Ok, ok, ok. Let’s make sense of this game quickly. The four of us sat around the table don’t want to die in the next 10 minutes. The spaceship we are trying to save is in the middle of the table. Our spaceman figurines are in the bridge and there are various green cubes around to represent energy. The spaceship is split into three sections; red on the left, white in the middle and blue on the right. Thank Zorg I don’t have to remember which way is port and which way is starboard. I would be frakked otherwise. Each section has an upstairs and a down stairs so with only six rooms overall, navigating myself round the ship should be easy enough…

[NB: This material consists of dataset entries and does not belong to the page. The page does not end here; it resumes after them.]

Lemma _parse_object_case (d action : string) : parse_case d action (_parse_object d action).
Proof.
  destruct (decide (action = WORK)) as [->|H1];
    [rewrite _parse_object_WORK; now constructor|].
  destruct (decide (action = RECORDING)) as [->|H2];
    [rewrite _parse_object_RECORDING; now constructor|].
  destruct (decide (action = INDIVIDUAL)) as [->|H3];
    [rewrite _parse_object_INDIVIDUAL; now constructor|].
  destruct (decide (action = ORGANIZATION)) as [->|H4];
    [rewrite _parse_object_ORGANIZATION; now constructor|].
  rewrite _parse_object_unknown by assumption. now constructor.
Qed.

Lemma decoded_error {A : Type} `{Message A} (inj : A -> pyobj) (d : string) (e : exn) :
  decoded inj d = Raise e -> e = InvalidTransaction "Invalid action".
Proof. unfold decoded. destruct (ParseFromString d); congruence. Qed.

Lemma _parse_object_error (d action : string) (e : exn) :
  _parse_object d action = Raise e ->
  e = InvalidTransaction "Invalid action" \/ e = KeyError action.
Proof.
  destruct (_parse_object_case d action) as [?|?|?|?|? ? ? ?]; intros He.
  1-4: left; exact (decoded_error _ _ _ He).
  right. congruence.
Qed.

(** An object decoded under an action has that action's class, so its
    address is defined. *)
Lemma _parse_object_address (d action : string) (obj : pyobj) :
  _parse_object d action = Ok obj ->
  exists address, make_omi_address obj action = Ok address.
Proof.
  destruct (_parse_object_case d action) as [-> | -> | -> | -> | ? ? ? ?];
    unfold decoded; destruct (ParseFromString d) eqn:Hp; try discriminate;
    intros [= <-].
  - eexists; apply make_omi_address_WORK.
  - eexists; apply make_omi_address_RECORDING.
  - eexists; apply make_omi_address_INDIVIDUAL.
  - eexists; apply make_omi_address_ORGANIZATION.
Qed.

Lemma _parse_object_KeyError (d d' action key : string) :
  _parse_object d action = Raise (KeyError key) ->
  _parse_object d' action = Raise (KeyError action).
Proof.
  intros Hd.
  destruct (_parse_object_case d action) as [?|?|?|?|H1 H2 H3 H4].
  1-4: apply decoded_error in Hd; discriminate Hd.
  now apply _parse_object_unknown.
Qed.

Lemma _unpack_transaction_inv (transaction : Transaction)
    (action : string) (obj : pyobj) (signer : string) :
  _unpack_transaction transaction = Ok (action, obj, signer) ->
  exists hdr pl,
    ParseFromString (header transaction) = Some hdr
    /\ TransactionHeader.signer_pubkey hdr = signer
    /\ ParseFromString (payload transaction) = Some pl
    /\ OMITransactionPayload.action pl = action
    /\ _parse_object (data transaction) action = Ok obj.
Proof.
  unfold _unpack_transaction.
  destruct (ParseFromString (header transaction)) as [hdr|]; [|discriminate].
  destruct (ParseFromString (payload transaction)) as [pl|]; [|discriminate].
  cbv zeta. run_result.
  destruct (_parse_object (data transaction) (OMITransactionPayload.action pl)) as [o|e] eqn:Hp;
    [|discriminate].
  intros [= <- <- <-]. exists hdr, pl. auto.
Qed.

(** ** Authorization *)

Lemma neq_eqb_decide (k signer : string) :
  (if negb (String.eqb k signer)
   then Raise (InvalidTransaction "Signing key mismatch")
   else Ok tt)
  = if decide (k = signer) then Ok tt
    else Raise (InvalidTransaction "Signing key mismatch").
Proof.
  destruct (String.eqb_spec k signer); destruct (decide (k = signer));
    simpl; congruence.
Qed.

Lemma apply_authorization_failure (transaction : Transaction) (st : State)
    (action : string) (obj : pyobj) (signer address : string)
    (prior : option pyobj) (e : exn) :
  _unpack_transaction transaction = Ok (action, obj, signer) ->
  make_omi_address obj action = Ok address ->
  _get_state_object address action st = (Ok prior, st) ->
  _check_authorization prior action signer = Raise e ->
  apply transaction st = (Raise e, st).
Proof.
  intros Hu Ha Hg Hc. rewrite apply_unfold, Hu, Ha, Hg, Hc. reflexivity.
Qed.

Lemma apply_commit (transaction : Transaction) (st : State)
    (action : string) (obj : pyobj) (signer address : string) (prior : option pyobj) :
  _unpack_transaction transaction = Ok (action, obj, signer) ->
  make_omi_address obj action = Ok address ->
  _get_state_object address action st = (Ok prior, st) ->
  _check_authorization prior action signer = Ok tt ->
  apply transaction st = _set_state_object address obj st.
Proof.
  intros Hu Ha Hg Hc. rewrite apply_unfold, Hu, Ha, Hg, Hc. reflexivity.
Qed.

In front of me I have my own board and a hand of cards. The board has the numbers 1-12 on them. These numbers represent the 12 actions I will choose during the next 10 minutes. The cards represent these actions. They allow me to move towards the blue side, towards the red side, use the lifts between floors or press a button (A/B/C). Throughout the game I will place them face down on the numbered board in front of me to build a sequence of where I will be running and the buttons I will be bashing.
“Time T+1. Threat. Zone Blue. Repeat. Time T+1. Threat. Zone Blue.”
That robot voice has announced a threat in zone blue. My friend flips over the top card and places it next to the blue zone. It looks nasty. So I place 2 cards down in order so that first I move to blue side and then press the “A” button, which is the button for “suck on this big fat laser you alien scum”. Good. I feel I have been productive.
When I announce my accomplishments the captain sighs. Jimbo has already done that and said so out loud and if I had listened I wouldn’t have just wasted the last 30 seconds so how about I keep my ears open and do something useful next time. Why am I even playing with this douchebag?
“Time T+2. Threat. Zone White. Repeat. Time T+2. Threat. Zone White.”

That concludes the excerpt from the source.